Of course, we know that Bea has been master-planning shit for weeks so we can assume that there’s a twist at play somewhere, but still it’s hard to imagine anyone willingly getting beaten up that badly on purpose.

To find out what the fuck happened, we travel back in time to that morning, where Bea is doing her prison exercises: toning her arms, practicing her Amazonian death glare, and seeing how well the hemophilia medication as work. Typical revenge plot stuff. Finding that her blood has essentially stopped flowing, she pops another pill and gives herself a look in the mirror that clearly tells the audience that today is the day. I will say that whatever criticisms I have of this season, and they are numerous, Danielle Cormack’s performance has never been anything less than stellar, and that goes for the rest of the cast as well.

Next up, Bea goes to breakfast (you gotta carb up if you wanna take over a women’s prison) and Franky invites her to parlay.

2wentworth11.2***BUTCH UNDERESTIMATING A FEMME ALERT***

Franky: So, any clue why Boomer got herself locked in the slot?
Bea: You know boomer and that crazy temper. She just lost it when I told her that soon I would be running Wentworth and you two would be my slaves.
Franky: Oh, so you wanna take me on?
Bea: LOL, of course not. What gave you that idea?

Franky is a little scared but a lot confused. But see, that’s because Franky only has but the one scheme going on (stay at the top), while Bea is running multiple games. Franky is playing checkers, while Bea is conducting a Stahma Tarr-style symphony of duplicity and revenge. Case in point: Bea’s next act is to get on the phone with Liz, affect a husky voice, and be like “Liz. Later today you will receive a mysterious package. It is a super secret birthday present for you, but DO NOT OPEN IT.” And Liz is like “OK, you are kind of freaking me out but I’m still holding out hope that the package is a cake.” When Bea hangs up, Doreen asks what is even her deal lately, and Bea grabs her by the shoulders and is like “From now on, the only question you’re allowed to ask me is ‘how do you like your tea’.”

2wentworth11.3LEMON GINGER WITH A HINT OF HONEY. IF I TASTE SUGAR IN IT, I WILL CUT YOU.

It’s a small moment, but it indicates a lot about Bea’s transformation from a compassionate, sympathetic outsider, to a ruthless bully. That’s what I mean about the show operating out of foregone conclusions; Bea has been dragged to her destiny this season, at the expense of her character and the story.

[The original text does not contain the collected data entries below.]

(* ===== verification/PaymentOperation.v ===== *)
(** * Payments: tokens and amounts of a request

    [services/payment-operation.service.ts]: what a token names on the deployment's
    cluster and which amounts are positive. *)
From Stdlib Require Import Ascii String ZArith Lia.
From stdpp Require Import base list strings.
From S2P Require Import Prelude Text Amount PolicyTypes WellKnownTokens.

Local Open Scope string_scope.
Local Open Scope Z_scope.
Local Open Scope list_scope.
Local Open Scope sdp_scope.

(** [toUpperCase], of the letters a well-known symbol is made of. *)
Definition to_upper (s : string) : string :=
  text (map (fun c => if (97 <=? code c) && (code c <=? 122) then ascii_of_nat (Z.to_nat (code c - 32)) else c) (chars s)).

Definition isNativePaymentToken (token : string) : bool :=
  let normalized := trimmed token in
  String.eqb (to_upper normalized) "SOL" || String.eqb normalized SOL_MINT.

(** [isDecimalString] admits digits and one point, so a digit that is not zero makes
    the amount positive. *)
Definition assertPositivePaymentAmount (amount : string) : result string :=
  let normalized := trimmed amount in
  if negb (SolanaAmount.isDecimalString normalized) then Err (badRequest "Invalid amount format")
  else if existsb (fun c => negb (Ascii.eqb c ".") && negb (Ascii.eqb c "0")) (chars normalized) then Ok normalized
  else Err (badRequest "Transfer amount must be greater than zero").

Definition assertPaymentProjectScope (bodyProjectId authProjectId : option string) : result unit :=
  if negb (truthy bodyProjectId) then Ok tt
  else if negb (truthy authProjectId)
  then Err (badRequest "projectId overrides are not supported for org-scoped keys in payments endpoints")
  else if negb (bool_decide (bodyProjectId = authProjectId))
  then Err (badRequest "projectId does not match the authenticated API key scope")
  else Ok tt.

(** [BigInt(text)]: a decimal integer with an optional sign, a number of another base
    with its prefix, or nothing, spaces around it apart; [None] where it throws. *)
Fixpoint base_digits (base : Z) (l : list ascii) (acc : Z) : option Z :=
  match l with
  | [] => Some acc
  | c :: rest =>
      let d := if is_digit c then digit_value c
               else let c := code c in
                    if (97 <=? c) && (c <=? 102) then c - 87 else if (65 <=? c) && (c <=? 70) then c - 55 else 16 in
      if d <? base then base_digits base rest (acc * base + d) else None
  end.

Definition big_integer (value : string) : option Z :=
  let some base l := match l with [] => None | _ => base_digits base l 0 end in
  match chars (trimmed value) with
  | [] => Some 0
  | "0"%char :: ("x"%char | "X"%char) :: l => some 16 l
  | "0"%char :: ("o"%char | "O"%char) :: l => some 8 l
  | "0"%char :: ("b"%char | "B"%char) :: l => some 2 l
  | "-"%char :: l => Z.opp <$> some 10 l
  | "+"%char :: l => some 10 l
  | l => some 10 l
  end.

(** The canonical codec throws of what is out of its range. *)
Definition parseU64String (value fieldName : string) : result Z :=
  match big_integer value with
  | Some n => if (0 <=? n) && (n <=? 18446744073709551615) then Ok n
              else Err (badRequest (fieldName ++ " must fit in an unsigned 64-bit integer"))
  | None => Err (badRequest (fieldName ++ " must fit in an unsigned 64-bit integer"))
  end.

Definition parseI64String (value fieldName : string) : result Z :=
  match big_integer value with
  | Some n => if (-9223372036854775808 <=? n) && (n <=? 9223372036854775807) then Ok n
              else Err (badRequest (fieldName ++ " must fit in a signed 64-bit integer"))
  | None => Err (badRequest (fieldName ++ " must fit in a signed 64-bit integer"))
  end.

Section Cluster.
(** [getSolanaConfig(env).network] *)
Variable solana_config : result SolanaCluster.

Definition normalizePaymentToken (token : string) : result string :=
  if isNativePaymentToken token then Ok SOL_MINT
  else
    let symbol := to_upper (trimmed token) in
    if negb (isWellKnownTokenSymbol symbol) then Ok token
    else
      let? cluster := solana_config in
      match wellKnownMint symbol cluster with
      | Some mint => Ok mint
      | None => Err (badRequest (symbol ++ " is not available on " ++ cluster_text cluster))
      end.

Definition rampTransferTokenMint (cryptoToken : string) : result string :=
  let symbol := to_upper (trimmed cryptoToken) in
  if negb (isWellKnownTokenSymbol symbol) then Err (badRequest ("Unsupported ramp crypto token: " ++ cryptoToken))
  else
    let? cluster := solana_config in
    match wellKnownMint symbol cluster with
    | Some mint => Ok mint
    | None => Err (badRequest (symbol ++ " is not available on " ++ cluster_text cluster))
    end.
End Cluster.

One positive development is the introduction of a new prisoner: a woman who seems like a cross between Crazy Eyes and Tank Girl, who introduces herself as Jesus Kelly.

2wentworth11.4YOU’LL FIT RIGHT IN.

Even Fletch is amused by her off-kilter charm until she catches a glimpse of Joan and assumes an expression of pure terror. She eventually admits that she remembers Joan from her old prison, but is too afraid to say more. This certainly piques Fletch’s attention, but before he can investigate further, Joan puts Jesus Kelly in solitary, where she can’t tell tales about Joan and her dearly departed love.

That day in the laundry, Bea and Franky shoot each other glances like two people who can’t wait to fuck/kill each other (is it weird that the more they fight, the more I ship them?) so Bea tells Maxine that she’s going to need her shiv back. Right as she does this, Franky calls her over and does the most surprising thing possible: she tells the truth.

Franky: Look, I know Joan is using you to take me down. And I know you think I’m playing checkers and you’re playing Shakespearean intrigue, but you need to understand that she is playing crazytown hallucinatory fencing but with real swords. Case in point: she killed Simone with that Pink Dragon. You and I may have our differences, but never forget that I’m the devil you know.

I love this because Franky really is telling the truth to Bea, just like Fletch is telling the truth about Joan. But both of them have so thoroughly burned their bridges, that no one believes them. Or even if Bea does believe Franky, she has an endgame that outweighs any prison politics.